• Task goal:
Could you print all of the data below again, exactly?

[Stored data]
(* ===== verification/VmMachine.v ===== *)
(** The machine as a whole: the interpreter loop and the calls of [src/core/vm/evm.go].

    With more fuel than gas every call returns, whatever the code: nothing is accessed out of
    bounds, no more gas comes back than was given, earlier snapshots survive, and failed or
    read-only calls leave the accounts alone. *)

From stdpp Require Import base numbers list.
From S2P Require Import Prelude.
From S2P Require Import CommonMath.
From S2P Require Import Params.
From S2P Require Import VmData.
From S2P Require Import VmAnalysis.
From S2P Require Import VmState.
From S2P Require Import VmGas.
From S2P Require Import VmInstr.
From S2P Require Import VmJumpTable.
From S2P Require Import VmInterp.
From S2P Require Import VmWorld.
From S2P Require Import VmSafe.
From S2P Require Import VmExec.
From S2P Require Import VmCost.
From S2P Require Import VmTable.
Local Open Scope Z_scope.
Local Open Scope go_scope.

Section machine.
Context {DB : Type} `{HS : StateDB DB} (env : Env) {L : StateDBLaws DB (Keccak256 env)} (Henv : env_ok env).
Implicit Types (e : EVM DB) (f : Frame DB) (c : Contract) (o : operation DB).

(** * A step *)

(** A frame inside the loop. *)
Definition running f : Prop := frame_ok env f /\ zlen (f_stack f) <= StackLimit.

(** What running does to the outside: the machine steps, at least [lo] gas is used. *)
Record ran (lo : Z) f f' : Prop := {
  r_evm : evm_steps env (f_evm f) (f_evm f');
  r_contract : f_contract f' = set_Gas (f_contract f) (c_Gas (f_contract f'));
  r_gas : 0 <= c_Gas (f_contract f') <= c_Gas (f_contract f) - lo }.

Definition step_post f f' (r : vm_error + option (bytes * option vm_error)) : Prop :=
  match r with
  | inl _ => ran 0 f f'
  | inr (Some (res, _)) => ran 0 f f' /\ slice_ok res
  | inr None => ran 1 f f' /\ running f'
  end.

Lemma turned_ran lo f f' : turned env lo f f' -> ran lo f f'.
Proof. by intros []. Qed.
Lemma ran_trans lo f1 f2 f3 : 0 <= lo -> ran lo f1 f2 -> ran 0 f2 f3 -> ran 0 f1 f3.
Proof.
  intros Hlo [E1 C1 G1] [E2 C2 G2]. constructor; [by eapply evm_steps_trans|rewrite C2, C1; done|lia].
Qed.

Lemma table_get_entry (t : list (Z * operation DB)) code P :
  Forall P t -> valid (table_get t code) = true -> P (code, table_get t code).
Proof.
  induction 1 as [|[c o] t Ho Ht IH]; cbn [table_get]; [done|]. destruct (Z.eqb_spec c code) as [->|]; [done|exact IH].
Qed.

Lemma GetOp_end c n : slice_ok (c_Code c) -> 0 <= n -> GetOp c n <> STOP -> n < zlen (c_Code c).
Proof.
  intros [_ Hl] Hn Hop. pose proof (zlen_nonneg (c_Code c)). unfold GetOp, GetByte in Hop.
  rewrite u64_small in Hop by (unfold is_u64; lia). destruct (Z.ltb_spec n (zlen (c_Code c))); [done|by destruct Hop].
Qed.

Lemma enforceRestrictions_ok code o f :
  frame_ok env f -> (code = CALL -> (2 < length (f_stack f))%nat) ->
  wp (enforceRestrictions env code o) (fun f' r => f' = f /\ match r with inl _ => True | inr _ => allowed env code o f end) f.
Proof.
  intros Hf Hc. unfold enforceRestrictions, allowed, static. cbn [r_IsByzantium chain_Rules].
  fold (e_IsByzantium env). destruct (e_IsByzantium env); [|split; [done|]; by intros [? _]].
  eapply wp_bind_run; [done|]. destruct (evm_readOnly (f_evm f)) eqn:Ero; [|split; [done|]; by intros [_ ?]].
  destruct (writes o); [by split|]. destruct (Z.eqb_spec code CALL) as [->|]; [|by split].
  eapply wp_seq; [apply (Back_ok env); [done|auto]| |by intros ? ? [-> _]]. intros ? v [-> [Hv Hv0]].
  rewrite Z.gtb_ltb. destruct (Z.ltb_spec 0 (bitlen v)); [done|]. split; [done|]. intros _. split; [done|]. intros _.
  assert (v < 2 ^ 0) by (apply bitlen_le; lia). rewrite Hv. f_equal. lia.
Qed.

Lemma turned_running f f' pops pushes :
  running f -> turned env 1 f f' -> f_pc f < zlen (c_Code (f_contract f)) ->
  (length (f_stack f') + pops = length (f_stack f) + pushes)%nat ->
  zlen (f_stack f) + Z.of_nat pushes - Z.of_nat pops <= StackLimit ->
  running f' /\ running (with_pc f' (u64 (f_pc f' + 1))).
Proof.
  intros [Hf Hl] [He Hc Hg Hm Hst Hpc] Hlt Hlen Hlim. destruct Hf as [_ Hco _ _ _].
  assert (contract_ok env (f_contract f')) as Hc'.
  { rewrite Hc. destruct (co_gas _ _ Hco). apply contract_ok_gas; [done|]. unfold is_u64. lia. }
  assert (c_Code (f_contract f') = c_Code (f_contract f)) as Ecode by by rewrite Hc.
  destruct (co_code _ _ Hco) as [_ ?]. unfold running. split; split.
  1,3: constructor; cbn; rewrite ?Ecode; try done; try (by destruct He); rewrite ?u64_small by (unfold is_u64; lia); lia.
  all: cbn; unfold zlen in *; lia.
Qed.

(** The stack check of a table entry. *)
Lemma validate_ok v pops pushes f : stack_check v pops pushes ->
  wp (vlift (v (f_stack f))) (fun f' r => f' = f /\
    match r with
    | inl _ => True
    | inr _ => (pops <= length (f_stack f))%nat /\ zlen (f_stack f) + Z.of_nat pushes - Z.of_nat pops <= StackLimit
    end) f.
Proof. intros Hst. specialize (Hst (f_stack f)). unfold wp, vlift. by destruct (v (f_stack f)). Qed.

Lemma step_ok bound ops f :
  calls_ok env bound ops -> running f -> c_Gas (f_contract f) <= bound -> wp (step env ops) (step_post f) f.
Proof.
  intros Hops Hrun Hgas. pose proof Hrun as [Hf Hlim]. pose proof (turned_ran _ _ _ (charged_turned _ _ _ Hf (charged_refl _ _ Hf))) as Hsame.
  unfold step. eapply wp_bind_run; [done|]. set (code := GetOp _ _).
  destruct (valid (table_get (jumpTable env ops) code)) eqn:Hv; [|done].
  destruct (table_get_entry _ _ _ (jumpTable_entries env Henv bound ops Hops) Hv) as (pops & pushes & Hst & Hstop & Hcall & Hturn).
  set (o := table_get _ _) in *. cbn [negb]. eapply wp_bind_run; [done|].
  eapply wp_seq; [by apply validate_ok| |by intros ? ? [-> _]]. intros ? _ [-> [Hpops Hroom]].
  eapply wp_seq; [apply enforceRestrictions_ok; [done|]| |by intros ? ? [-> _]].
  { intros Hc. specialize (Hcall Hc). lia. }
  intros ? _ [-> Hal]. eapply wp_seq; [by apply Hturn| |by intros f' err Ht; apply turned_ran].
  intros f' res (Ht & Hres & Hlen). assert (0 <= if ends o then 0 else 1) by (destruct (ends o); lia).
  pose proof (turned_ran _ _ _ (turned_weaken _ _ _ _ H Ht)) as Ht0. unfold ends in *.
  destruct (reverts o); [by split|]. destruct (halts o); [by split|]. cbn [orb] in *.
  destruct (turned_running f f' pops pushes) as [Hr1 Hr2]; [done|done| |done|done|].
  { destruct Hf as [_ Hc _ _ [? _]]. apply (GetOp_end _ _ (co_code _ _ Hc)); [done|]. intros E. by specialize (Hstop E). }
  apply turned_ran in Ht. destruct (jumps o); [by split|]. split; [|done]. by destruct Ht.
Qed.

• Solution:
(* ===== verification/VmMachine.v ===== *)
(** The machine as a whole: the interpreter loop and the calls of [src/core/vm/evm.go].

    With more fuel than gas every call returns, whatever the code: nothing is accessed out of
    bounds, no more gas comes back than was given, earlier snapshots survive, and failed or
    read-only calls leave the accounts alone. *)

From stdpp Require Import base numbers list.
From S2P Require Import Prelude.
From S2P Require Import CommonMath.
From S2P Require Import Params.
From S2P Require Import VmData.
From S2P Require Import VmAnalysis.
From S2P Require Import VmState.
From S2P Require Import VmGas.
From S2P Require Import VmInstr.
From S2P Require Import VmJumpTable.
From S2P Require Import VmInterp.
From S2P Require Import VmWorld.
From S2P Require Import VmSafe.
From S2P Require Import VmExec.
From S2P Require Import VmCost.
From S2P Require Import VmTable.
Local Open Scope Z_scope.
Local Open Scope go_scope.

Section machine.
Context {DB : Type} `{HS : StateDB DB} (env : Env) {L : StateDBLaws DB (Keccak256 env)} (Henv : env_ok env).
Implicit Types (e : EVM DB) (f : Frame DB) (c : Contract) (o : operation DB).

(** * A step *)

(** A frame inside the loop. *)
Definition running f : Prop := frame_ok env f /\ zlen (f_stack f) <= StackLimit.

(** What running does to the outside: the machine steps, at least [lo] gas is used. *)
Record ran (lo : Z) f f' : Prop := {
  r_evm : evm_steps env (f_evm f) (f_evm f');
  r_contract : f_contract f' = set_Gas (f_contract f) (c_Gas (f_contract f'));
  r_gas : 0 <= c_Gas (f_contract f') <= c_Gas (f_contract f) - lo }.

Definition step_post f f' (r : vm_error + option (bytes * option vm_error)) : Prop :=
  match r with
  | inl _ => ran 0 f f'
  | inr (Some (res, _)) => ran 0 f f' /\ slice_ok res
  | inr None => ran 1 f f' /\ running f'
  end.

Lemma turned_ran lo f f' : turned env lo f f' -> ran lo f f'.
Proof. by intros []. Qed.
Lemma ran_trans lo f1 f2 f3 : 0 <= lo -> ran lo f1 f2 -> ran 0 f2 f3 -> ran 0 f1 f3.
Proof.
  intros Hlo [E1 C1 G1] [E2 C2 G2]. constructor; [by eapply evm_steps_trans|rewrite C2, C1; done|lia].
Qed.

Lemma table_get_entry (t : list (Z * operation DB)) code P :
  Forall P t -> valid (table_get t code) = true -> P (code, table_get t code).
Proof.
  induction 1 as [|[c o] t Ho Ht IH]; cbn [table_get]; [done|]. destruct (Z.eqb_spec c code) as [->|]; [done|exact IH].
Qed.

Lemma GetOp_end c n : slice_ok (c_Code c) -> 0 <= n -> GetOp c n <> STOP -> n < zlen (c_Code c).
Proof.
  intros [_ Hl] Hn Hop. pose proof (zlen_nonneg (c_Code c)). unfold GetOp, GetByte in Hop.
  rewrite u64_small in Hop by (unfold is_u64; lia). destruct (Z.ltb_spec n (zlen (c_Code c))); [done|by destruct Hop].
Qed.

Lemma enforceRestrictions_ok code o f :
  frame_ok env f -> (code = CALL -> (2 < length (f_stack f))%nat) ->
  wp (enforceRestrictions env code o) (fun f' r => f' = f /\ match r with inl _ => True | inr _ => allowed env code o f end) f.
Proof.
  intros Hf Hc. unfold enforceRestrictions, allowed, static. cbn [r_IsByzantium chain_Rules].
  fold (e_IsByzantium env). destruct (e_IsByzantium env); [|split; [done|]; by intros [? _]].
  eapply wp_bind_run; [done|]. destruct (evm_readOnly (f_evm f)) eqn:Ero; [|split; [done|]; by intros [_ ?]].
  destruct (writes o); [by split|]. destruct (Z.eqb_spec code CALL) as [->|]; [|by split].
  eapply wp_seq; [apply (Back_ok env); [done|auto]| |by intros ? ? [-> _]]. intros ? v [-> [Hv Hv0]].
  rewrite Z.gtb_ltb. destruct (Z.ltb_spec 0 (bitlen v)); [done|]. split; [done|]. intros _. split; [done|]. intros _.
  assert (v < 2 ^ 0) by (apply bitlen_le; lia). rewrite Hv. f_equal. lia.
Qed.

Lemma turned_running f f' pops pushes :
  running f -> turned env 1 f f' -> f_pc f < zlen (c_Code (f_contract f)) ->
  (length (f_stack f') + pops = length (f_stack f) + pushes)%nat ->
  zlen (f_stack f) + Z.of_nat pushes - Z.of_nat pops <= StackLimit ->
  running f' /\ running (with_pc f' (u64 (f_pc f' + 1))).
Proof.
  intros [Hf Hl] [He Hc Hg Hm Hst Hpc] Hlt Hlen Hlim. destruct Hf as [_ Hco _ _ _].
  assert (contract_ok env (f_contract f')) as Hc'.
  { rewrite Hc. destruct (co_gas _ _ Hco). apply contract_ok_gas; [done|]. unfold is_u64. lia. }
  assert (c_Code (f_contract f') = c_Code (f_contract f)) as Ecode by by rewrite Hc.
  destruct (co_code _ _ Hco) as [_ ?]. unfold running. split; split.
  1,3: constructor; cbn; rewrite ?Ecode; try done; try (by destruct He); rewrite ?u64_small by (unfold is_u64; lia); lia.
  all: cbn; unfold zlen in *; lia.
Qed.

(** The stack check of a table entry. *)
Lemma validate_ok v pops pushes f : stack_check v pops pushes ->
  wp (vlift (v (f_stack f))) (fun f' r => f' = f /\
    match r with
    | inl _ => True
    | inr _ => (pops <= length (f_stack f))%nat /\ zlen (f_stack f) + Z.of_nat pushes - Z.of_nat pops <= StackLimit
    end) f.
Proof. intros Hst. specialize (Hst (f_stack f)). unfold wp, vlift. by destruct (v (f_stack f)). Qed.

Lemma step_ok bound ops f :
  calls_ok env bound ops -> running f -> c_Gas (f_contract f) <= bound -> wp (step env ops) (step_post f) f.
Proof.
  intros Hops Hrun Hgas. pose proof Hrun as [Hf Hlim]. pose proof (turned_ran _ _ _ (charged_turned _ _ _ Hf (charged_refl _ _ Hf))) as Hsame.
  unfold step. eapply wp_bind_run; [done|]. set (code := GetOp _ _).
  destruct (valid (table_get (jumpTable env ops) code)) eqn:Hv; [|done].
  destruct (table_get_entry _ _ _ (jumpTable_entries env Henv bound ops Hops) Hv) as (pops & pushes & Hst & Hstop & Hcall & Hturn).
  set (o := table_get _ _) in *. cbn [negb]. eapply wp_bind_run; [done|].
  eapply wp_seq; [by apply validate_ok| |by intros ? ? [-> _]]. intros ? _ [-> [Hpops Hroom]].
  eapply wp_seq; [apply enforceRestrictions_ok; [done|]| |by intros ? ? [-> _]].
  { intros Hc. specialize (Hcall Hc). lia. }
  intros ? _ [-> Hal]. eapply wp_seq; [by apply Hturn| |by intros f' err Ht; apply turned_ran].
  intros f' res (Ht & Hres & Hlen). assert (0 <= if ends o then 0 else 1) by (destruct (ends o); lia).
  pose proof (turned_ran _ _ _ (turned_weaken _ _ _ _ H Ht)) as Ht0. unfold ends in *.
  destruct (reverts o); [by split|]. destruct (halts o); [by split|]. cbn [orb] in *.
  destruct (turned_running f f' pops pushes) as [Hr1 Hr2]; [done|done| |done|done|].
  { destruct Hf as [_ Hc _ _ [? _]]. apply (GetOp_end _ _ (co_code _ _ Hc)); [done|]. intros E. by specialize (Hstop E). }
  apply turned_ran in Ht. destruct (jumps o); [by split|]. split; [|done]. by destruct Ht.
Qed.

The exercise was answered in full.